> **Material for the task**:
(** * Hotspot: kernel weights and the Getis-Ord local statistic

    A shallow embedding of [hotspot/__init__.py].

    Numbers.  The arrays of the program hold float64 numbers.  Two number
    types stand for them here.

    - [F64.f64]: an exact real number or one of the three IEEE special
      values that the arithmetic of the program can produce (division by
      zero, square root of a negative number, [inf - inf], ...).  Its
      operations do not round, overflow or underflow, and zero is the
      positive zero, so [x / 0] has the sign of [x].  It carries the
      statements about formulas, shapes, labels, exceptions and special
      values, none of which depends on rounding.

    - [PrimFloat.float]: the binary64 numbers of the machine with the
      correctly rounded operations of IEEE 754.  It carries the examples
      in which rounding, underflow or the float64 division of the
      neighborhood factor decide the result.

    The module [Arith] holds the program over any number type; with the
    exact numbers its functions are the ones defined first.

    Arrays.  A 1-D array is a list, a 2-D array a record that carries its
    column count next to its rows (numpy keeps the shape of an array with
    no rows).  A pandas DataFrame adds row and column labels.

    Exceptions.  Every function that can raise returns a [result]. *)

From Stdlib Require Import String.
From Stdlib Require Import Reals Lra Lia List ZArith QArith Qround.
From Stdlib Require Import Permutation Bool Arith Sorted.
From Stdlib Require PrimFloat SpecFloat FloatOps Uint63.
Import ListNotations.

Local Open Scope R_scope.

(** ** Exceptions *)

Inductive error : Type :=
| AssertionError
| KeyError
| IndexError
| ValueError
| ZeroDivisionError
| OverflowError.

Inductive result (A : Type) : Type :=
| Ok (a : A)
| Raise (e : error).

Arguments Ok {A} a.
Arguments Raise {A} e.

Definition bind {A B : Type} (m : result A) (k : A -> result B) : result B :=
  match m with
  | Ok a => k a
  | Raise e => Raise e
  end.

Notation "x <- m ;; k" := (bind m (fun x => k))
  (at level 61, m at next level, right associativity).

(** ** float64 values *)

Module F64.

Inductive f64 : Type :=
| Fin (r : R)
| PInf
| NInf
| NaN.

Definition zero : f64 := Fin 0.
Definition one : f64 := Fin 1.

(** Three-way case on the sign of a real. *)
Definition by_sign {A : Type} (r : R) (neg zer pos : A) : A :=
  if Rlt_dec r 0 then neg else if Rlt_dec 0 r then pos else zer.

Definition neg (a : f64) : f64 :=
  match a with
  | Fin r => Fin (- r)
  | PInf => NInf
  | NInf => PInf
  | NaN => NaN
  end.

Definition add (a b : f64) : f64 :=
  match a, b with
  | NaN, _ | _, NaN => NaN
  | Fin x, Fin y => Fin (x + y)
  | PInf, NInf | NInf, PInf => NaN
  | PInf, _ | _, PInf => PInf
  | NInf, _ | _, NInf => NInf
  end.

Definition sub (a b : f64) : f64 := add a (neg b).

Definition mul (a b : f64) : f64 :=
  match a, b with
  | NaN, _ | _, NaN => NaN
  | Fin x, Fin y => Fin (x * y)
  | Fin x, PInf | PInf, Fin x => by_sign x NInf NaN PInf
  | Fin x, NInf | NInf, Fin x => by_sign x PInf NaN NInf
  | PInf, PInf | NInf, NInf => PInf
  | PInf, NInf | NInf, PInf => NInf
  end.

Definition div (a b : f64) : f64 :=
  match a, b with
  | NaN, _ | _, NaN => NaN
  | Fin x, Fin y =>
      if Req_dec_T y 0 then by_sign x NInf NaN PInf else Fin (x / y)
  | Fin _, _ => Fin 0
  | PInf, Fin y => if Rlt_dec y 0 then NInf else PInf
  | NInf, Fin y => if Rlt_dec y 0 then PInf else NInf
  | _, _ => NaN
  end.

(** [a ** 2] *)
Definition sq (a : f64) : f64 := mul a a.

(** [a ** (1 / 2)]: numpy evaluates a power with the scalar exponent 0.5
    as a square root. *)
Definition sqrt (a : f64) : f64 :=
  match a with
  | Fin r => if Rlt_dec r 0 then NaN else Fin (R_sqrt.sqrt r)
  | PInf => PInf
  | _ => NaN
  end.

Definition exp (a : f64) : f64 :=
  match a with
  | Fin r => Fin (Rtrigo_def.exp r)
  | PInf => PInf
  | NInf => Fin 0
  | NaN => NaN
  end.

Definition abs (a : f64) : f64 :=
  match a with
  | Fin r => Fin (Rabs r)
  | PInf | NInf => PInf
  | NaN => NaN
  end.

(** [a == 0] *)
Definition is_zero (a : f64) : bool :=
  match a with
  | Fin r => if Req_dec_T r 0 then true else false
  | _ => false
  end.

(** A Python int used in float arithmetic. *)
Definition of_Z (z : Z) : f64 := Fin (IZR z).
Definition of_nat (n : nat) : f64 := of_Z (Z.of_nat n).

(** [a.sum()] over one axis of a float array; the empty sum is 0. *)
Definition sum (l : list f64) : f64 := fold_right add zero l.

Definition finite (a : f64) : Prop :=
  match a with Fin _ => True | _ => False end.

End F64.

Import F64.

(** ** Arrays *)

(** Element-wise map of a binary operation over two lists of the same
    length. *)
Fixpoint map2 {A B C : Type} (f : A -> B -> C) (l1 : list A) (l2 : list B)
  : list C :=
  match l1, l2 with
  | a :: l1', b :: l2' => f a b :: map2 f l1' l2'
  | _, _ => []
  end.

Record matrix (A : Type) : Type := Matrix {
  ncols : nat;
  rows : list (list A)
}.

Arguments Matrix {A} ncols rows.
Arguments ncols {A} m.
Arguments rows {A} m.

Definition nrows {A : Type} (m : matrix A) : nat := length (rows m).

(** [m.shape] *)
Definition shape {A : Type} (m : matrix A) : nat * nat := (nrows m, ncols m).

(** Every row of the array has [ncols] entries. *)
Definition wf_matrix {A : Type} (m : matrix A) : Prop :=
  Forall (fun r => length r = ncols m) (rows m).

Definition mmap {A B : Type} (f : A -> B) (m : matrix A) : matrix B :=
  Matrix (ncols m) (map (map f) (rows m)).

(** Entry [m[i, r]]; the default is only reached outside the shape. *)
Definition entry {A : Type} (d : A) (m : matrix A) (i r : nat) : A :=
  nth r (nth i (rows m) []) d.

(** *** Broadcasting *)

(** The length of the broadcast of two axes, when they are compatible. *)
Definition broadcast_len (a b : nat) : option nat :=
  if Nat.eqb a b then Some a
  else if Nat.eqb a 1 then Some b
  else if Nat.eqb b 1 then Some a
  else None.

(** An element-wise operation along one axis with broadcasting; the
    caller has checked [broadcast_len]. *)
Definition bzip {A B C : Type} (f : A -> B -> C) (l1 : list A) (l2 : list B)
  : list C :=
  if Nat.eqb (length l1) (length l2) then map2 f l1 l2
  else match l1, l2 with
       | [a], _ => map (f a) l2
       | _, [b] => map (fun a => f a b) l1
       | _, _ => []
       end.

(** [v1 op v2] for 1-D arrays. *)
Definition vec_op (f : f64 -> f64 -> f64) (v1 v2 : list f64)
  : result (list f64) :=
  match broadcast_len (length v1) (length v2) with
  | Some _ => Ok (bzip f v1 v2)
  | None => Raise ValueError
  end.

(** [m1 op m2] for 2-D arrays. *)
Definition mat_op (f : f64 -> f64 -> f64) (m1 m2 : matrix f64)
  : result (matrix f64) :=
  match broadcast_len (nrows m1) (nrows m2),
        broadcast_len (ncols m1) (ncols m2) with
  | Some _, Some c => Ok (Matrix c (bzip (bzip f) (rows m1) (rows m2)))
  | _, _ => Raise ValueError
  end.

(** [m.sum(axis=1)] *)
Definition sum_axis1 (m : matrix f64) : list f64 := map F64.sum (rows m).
==
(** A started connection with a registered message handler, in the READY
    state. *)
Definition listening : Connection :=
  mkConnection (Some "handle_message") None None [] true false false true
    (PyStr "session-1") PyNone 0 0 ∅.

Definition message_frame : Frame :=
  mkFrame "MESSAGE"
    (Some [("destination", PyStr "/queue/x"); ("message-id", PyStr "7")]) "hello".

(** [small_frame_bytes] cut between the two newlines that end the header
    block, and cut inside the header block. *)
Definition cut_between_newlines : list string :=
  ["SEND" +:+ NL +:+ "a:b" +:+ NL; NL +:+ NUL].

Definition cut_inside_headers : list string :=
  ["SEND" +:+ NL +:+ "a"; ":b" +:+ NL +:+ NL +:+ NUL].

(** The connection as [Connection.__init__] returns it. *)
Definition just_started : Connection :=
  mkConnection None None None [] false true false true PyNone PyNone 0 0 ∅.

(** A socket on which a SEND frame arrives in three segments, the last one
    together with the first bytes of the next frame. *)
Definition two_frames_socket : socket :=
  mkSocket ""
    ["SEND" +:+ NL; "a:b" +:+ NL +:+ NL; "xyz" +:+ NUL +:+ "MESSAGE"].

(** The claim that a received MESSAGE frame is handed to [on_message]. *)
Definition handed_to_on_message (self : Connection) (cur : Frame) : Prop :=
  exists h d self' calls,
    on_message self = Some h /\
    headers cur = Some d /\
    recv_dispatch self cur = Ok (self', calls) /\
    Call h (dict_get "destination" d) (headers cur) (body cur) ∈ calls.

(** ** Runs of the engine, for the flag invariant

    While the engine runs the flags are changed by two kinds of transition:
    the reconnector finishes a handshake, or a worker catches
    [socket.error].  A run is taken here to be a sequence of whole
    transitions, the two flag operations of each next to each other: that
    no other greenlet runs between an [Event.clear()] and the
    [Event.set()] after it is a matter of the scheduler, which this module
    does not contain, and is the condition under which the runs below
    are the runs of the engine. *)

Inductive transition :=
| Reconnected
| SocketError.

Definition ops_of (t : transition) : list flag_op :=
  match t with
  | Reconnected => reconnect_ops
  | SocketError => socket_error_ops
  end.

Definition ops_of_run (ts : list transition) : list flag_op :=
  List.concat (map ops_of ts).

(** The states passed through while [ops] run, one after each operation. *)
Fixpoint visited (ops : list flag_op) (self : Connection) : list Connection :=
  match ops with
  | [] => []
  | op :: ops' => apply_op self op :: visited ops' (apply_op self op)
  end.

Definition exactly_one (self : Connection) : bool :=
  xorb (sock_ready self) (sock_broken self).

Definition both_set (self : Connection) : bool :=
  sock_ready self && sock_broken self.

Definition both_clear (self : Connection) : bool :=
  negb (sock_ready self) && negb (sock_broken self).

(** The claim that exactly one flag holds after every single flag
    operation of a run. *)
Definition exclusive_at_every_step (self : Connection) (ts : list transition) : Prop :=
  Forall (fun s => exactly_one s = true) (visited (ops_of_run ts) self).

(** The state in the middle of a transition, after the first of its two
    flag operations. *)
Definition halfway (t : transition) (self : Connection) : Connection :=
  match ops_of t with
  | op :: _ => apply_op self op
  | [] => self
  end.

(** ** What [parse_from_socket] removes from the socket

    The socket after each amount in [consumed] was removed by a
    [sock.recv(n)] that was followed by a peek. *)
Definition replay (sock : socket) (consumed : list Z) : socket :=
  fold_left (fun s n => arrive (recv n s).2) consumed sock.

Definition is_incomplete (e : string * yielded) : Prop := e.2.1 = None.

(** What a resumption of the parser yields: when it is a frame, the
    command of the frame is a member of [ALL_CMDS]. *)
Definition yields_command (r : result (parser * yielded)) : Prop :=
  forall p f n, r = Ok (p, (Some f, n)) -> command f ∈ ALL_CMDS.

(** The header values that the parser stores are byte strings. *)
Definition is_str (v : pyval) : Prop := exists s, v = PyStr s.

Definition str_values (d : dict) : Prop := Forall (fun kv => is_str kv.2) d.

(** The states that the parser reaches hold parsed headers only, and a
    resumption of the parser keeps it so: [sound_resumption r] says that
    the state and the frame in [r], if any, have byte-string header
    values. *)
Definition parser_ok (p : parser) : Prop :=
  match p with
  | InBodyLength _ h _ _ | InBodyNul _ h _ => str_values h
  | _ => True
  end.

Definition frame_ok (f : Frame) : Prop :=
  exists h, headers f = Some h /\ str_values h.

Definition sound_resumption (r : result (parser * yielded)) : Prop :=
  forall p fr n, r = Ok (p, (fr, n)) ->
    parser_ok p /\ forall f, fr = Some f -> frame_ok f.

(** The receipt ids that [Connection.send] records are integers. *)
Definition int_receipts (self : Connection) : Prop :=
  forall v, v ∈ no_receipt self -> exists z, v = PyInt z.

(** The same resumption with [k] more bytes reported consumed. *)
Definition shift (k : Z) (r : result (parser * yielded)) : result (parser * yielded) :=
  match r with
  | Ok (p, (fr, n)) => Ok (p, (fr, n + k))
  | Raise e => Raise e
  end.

> **To do**: Return, word for word, the lines of the data above from the line with "PInf else NInf" through the line with "as a square root. *)", inclusive.

> **Response to the exercise**:
  | NInf, Fin y => if Rlt_dec y 0 then PInf else NInf
  | _, _ => NaN
  end.

(** [a ** 2] *)
Definition sq (a : f64) : f64 := mul a a.

(** [a ** (1 / 2)]: numpy evaluates a power with the scalar exponent 0.5
    as a square root. *)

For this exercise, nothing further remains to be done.